**Available data:**
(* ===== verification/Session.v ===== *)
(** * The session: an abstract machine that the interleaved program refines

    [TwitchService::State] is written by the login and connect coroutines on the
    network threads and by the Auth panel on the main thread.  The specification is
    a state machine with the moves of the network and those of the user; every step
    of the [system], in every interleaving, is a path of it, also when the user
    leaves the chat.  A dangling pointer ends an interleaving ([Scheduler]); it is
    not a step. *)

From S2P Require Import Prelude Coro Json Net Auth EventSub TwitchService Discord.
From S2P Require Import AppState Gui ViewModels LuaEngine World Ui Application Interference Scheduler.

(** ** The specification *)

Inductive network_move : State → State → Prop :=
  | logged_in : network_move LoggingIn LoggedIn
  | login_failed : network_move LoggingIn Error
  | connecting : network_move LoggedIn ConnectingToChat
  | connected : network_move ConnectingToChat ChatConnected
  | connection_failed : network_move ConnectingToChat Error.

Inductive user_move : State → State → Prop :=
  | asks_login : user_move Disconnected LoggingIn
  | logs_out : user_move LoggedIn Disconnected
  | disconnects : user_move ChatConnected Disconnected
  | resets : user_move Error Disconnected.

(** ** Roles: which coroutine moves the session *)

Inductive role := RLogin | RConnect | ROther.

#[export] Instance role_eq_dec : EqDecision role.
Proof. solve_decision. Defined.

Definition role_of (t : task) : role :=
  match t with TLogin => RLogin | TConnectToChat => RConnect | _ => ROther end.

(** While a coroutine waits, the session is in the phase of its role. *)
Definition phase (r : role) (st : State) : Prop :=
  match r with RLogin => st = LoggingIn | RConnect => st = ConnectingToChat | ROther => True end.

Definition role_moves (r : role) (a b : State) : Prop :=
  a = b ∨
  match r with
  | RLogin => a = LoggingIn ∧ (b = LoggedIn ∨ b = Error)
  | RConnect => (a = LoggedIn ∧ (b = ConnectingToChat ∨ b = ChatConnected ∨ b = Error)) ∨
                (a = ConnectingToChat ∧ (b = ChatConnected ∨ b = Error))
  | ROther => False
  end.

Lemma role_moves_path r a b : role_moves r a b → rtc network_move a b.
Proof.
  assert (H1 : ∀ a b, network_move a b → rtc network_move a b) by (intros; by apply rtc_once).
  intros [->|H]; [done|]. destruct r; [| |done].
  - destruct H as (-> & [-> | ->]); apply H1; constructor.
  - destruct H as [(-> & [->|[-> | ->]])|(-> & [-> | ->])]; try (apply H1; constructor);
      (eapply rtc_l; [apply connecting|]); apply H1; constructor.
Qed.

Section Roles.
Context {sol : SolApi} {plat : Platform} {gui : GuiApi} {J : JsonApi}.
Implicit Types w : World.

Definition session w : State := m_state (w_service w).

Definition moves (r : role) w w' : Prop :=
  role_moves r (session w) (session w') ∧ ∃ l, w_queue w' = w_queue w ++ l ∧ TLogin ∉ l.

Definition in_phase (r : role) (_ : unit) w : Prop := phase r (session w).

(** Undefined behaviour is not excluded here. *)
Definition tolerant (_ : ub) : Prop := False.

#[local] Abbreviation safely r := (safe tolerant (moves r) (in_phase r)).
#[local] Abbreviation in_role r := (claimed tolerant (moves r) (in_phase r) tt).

--

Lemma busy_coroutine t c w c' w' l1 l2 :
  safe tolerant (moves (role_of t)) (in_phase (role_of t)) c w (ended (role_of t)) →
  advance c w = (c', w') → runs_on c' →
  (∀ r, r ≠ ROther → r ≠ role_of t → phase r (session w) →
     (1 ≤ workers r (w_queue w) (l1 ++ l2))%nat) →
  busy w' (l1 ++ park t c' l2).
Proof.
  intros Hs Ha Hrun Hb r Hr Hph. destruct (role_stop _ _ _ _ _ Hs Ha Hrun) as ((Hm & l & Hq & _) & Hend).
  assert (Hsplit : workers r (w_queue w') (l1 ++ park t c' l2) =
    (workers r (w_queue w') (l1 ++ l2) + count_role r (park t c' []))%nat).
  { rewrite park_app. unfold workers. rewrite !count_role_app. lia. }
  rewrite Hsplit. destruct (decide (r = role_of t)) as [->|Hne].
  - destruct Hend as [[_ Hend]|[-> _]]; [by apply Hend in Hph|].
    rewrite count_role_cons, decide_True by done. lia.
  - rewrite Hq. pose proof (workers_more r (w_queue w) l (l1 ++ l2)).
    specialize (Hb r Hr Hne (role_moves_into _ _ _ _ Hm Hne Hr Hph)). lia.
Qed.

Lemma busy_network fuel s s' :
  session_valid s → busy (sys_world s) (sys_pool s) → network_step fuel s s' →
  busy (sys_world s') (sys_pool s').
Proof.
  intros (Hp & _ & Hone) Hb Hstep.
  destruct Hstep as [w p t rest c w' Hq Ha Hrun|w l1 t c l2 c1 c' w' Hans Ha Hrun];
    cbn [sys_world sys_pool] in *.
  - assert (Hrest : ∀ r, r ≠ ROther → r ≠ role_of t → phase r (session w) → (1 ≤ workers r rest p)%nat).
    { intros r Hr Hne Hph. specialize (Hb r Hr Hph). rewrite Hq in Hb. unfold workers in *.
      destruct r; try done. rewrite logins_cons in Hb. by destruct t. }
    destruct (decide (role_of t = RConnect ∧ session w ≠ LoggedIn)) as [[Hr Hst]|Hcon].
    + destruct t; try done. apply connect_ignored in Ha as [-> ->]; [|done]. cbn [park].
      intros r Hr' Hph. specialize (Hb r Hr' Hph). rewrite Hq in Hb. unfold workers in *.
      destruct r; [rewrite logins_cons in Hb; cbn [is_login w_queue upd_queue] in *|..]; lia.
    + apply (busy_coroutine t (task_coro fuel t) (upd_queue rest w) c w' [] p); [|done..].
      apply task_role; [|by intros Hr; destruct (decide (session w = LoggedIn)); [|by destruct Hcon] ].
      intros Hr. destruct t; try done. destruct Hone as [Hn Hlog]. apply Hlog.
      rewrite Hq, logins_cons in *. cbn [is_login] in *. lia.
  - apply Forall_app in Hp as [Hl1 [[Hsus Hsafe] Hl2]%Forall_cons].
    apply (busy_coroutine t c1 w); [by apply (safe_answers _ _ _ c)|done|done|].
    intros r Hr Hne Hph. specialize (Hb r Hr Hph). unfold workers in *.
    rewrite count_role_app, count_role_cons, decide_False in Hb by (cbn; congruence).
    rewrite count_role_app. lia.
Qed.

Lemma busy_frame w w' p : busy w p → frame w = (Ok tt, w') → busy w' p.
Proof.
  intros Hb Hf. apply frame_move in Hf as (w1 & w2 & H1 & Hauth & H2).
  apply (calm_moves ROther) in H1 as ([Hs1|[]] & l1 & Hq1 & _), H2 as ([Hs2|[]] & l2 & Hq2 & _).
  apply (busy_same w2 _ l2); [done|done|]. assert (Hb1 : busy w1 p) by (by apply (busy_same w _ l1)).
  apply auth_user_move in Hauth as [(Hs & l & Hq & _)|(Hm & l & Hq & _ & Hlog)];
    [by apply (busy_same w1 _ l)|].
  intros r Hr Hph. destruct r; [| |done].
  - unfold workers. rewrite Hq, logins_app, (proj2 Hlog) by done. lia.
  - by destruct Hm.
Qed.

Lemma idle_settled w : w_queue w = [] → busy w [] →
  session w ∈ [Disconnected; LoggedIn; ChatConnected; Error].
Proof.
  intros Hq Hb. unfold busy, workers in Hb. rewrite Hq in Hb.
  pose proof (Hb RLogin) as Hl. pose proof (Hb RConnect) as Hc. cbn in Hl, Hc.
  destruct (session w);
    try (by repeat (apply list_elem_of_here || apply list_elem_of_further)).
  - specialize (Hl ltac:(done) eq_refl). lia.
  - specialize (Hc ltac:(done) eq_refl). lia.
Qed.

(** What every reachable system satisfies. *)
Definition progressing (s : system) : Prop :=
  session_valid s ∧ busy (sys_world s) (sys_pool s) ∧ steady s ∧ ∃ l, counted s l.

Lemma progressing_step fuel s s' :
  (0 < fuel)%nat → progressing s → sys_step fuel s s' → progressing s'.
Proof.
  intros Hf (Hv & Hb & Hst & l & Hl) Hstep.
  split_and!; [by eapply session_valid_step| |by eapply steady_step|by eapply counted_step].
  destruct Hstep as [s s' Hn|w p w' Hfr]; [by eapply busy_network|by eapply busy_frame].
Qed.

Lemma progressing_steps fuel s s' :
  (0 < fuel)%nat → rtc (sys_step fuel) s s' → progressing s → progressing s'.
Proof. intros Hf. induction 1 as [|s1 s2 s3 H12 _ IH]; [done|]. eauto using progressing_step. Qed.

**Instructions to follow:** Return only the part of the records above that opens with the line containing "rewrite count_role_app. lia." and closes with the line containing "Proof. intros Hf.", ends included.

**Response:**
    rewrite count_role_app. lia.
Qed.

Lemma busy_frame w w' p : busy w p → frame w = (Ok tt, w') → busy w' p.
Proof.
  intros Hb Hf. apply frame_move in Hf as (w1 & w2 & H1 & Hauth & H2).
  apply (calm_moves ROther) in H1 as ([Hs1|[]] & l1 & Hq1 & _), H2 as ([Hs2|[]] & l2 & Hq2 & _).
  apply (busy_same w2 _ l2); [done|done|]. assert (Hb1 : busy w1 p) by (by apply (busy_same w _ l1)).
  apply auth_user_move in Hauth as [(Hs & l & Hq & _)|(Hm & l & Hq & _ & Hlog)];
    [by apply (busy_same w1 _ l)|].
  intros r Hr Hph. destruct r; [| |done].
  - unfold workers. rewrite Hq, logins_app, (proj2 Hlog) by done. lia.
  - by destruct Hm.
Qed.

Lemma idle_settled w : w_queue w = [] → busy w [] →
  session w ∈ [Disconnected; LoggedIn; ChatConnected; Error].
Proof.
  intros Hq Hb. unfold busy, workers in Hb. rewrite Hq in Hb.
  pose proof (Hb RLogin) as Hl. pose proof (Hb RConnect) as Hc. cbn in Hl, Hc.
  destruct (session w);
    try (by repeat (apply list_elem_of_here || apply list_elem_of_further)).
  - specialize (Hl ltac:(done) eq_refl). lia.
  - specialize (Hc ltac:(done) eq_refl). lia.
Qed.

(** What every reachable system satisfies. *)
Definition progressing (s : system) : Prop :=
  session_valid s ∧ busy (sys_world s) (sys_pool s) ∧ steady s ∧ ∃ l, counted s l.

Lemma progressing_step fuel s s' :
  (0 < fuel)%nat → progressing s → sys_step fuel s s' → progressing s'.
Proof.
  intros Hf (Hv & Hb & Hst & l & Hl) Hstep.
  split_and!; [by eapply session_valid_step| |by eapply steady_step|by eapply counted_step].
  destruct Hstep as [s s' Hn|w p w' Hfr]; [by eapply busy_network|by eapply busy_frame].
Qed.

Lemma progressing_steps fuel s s' :
  (0 < fuel)%nat → rtc (sys_step fuel) s s' → progressing s → progressing s'.
Proof. intros Hf. induction 1 as [|s1 s2 s3 H12 _ IH]; [done|]. eauto using progressing_step. Qed.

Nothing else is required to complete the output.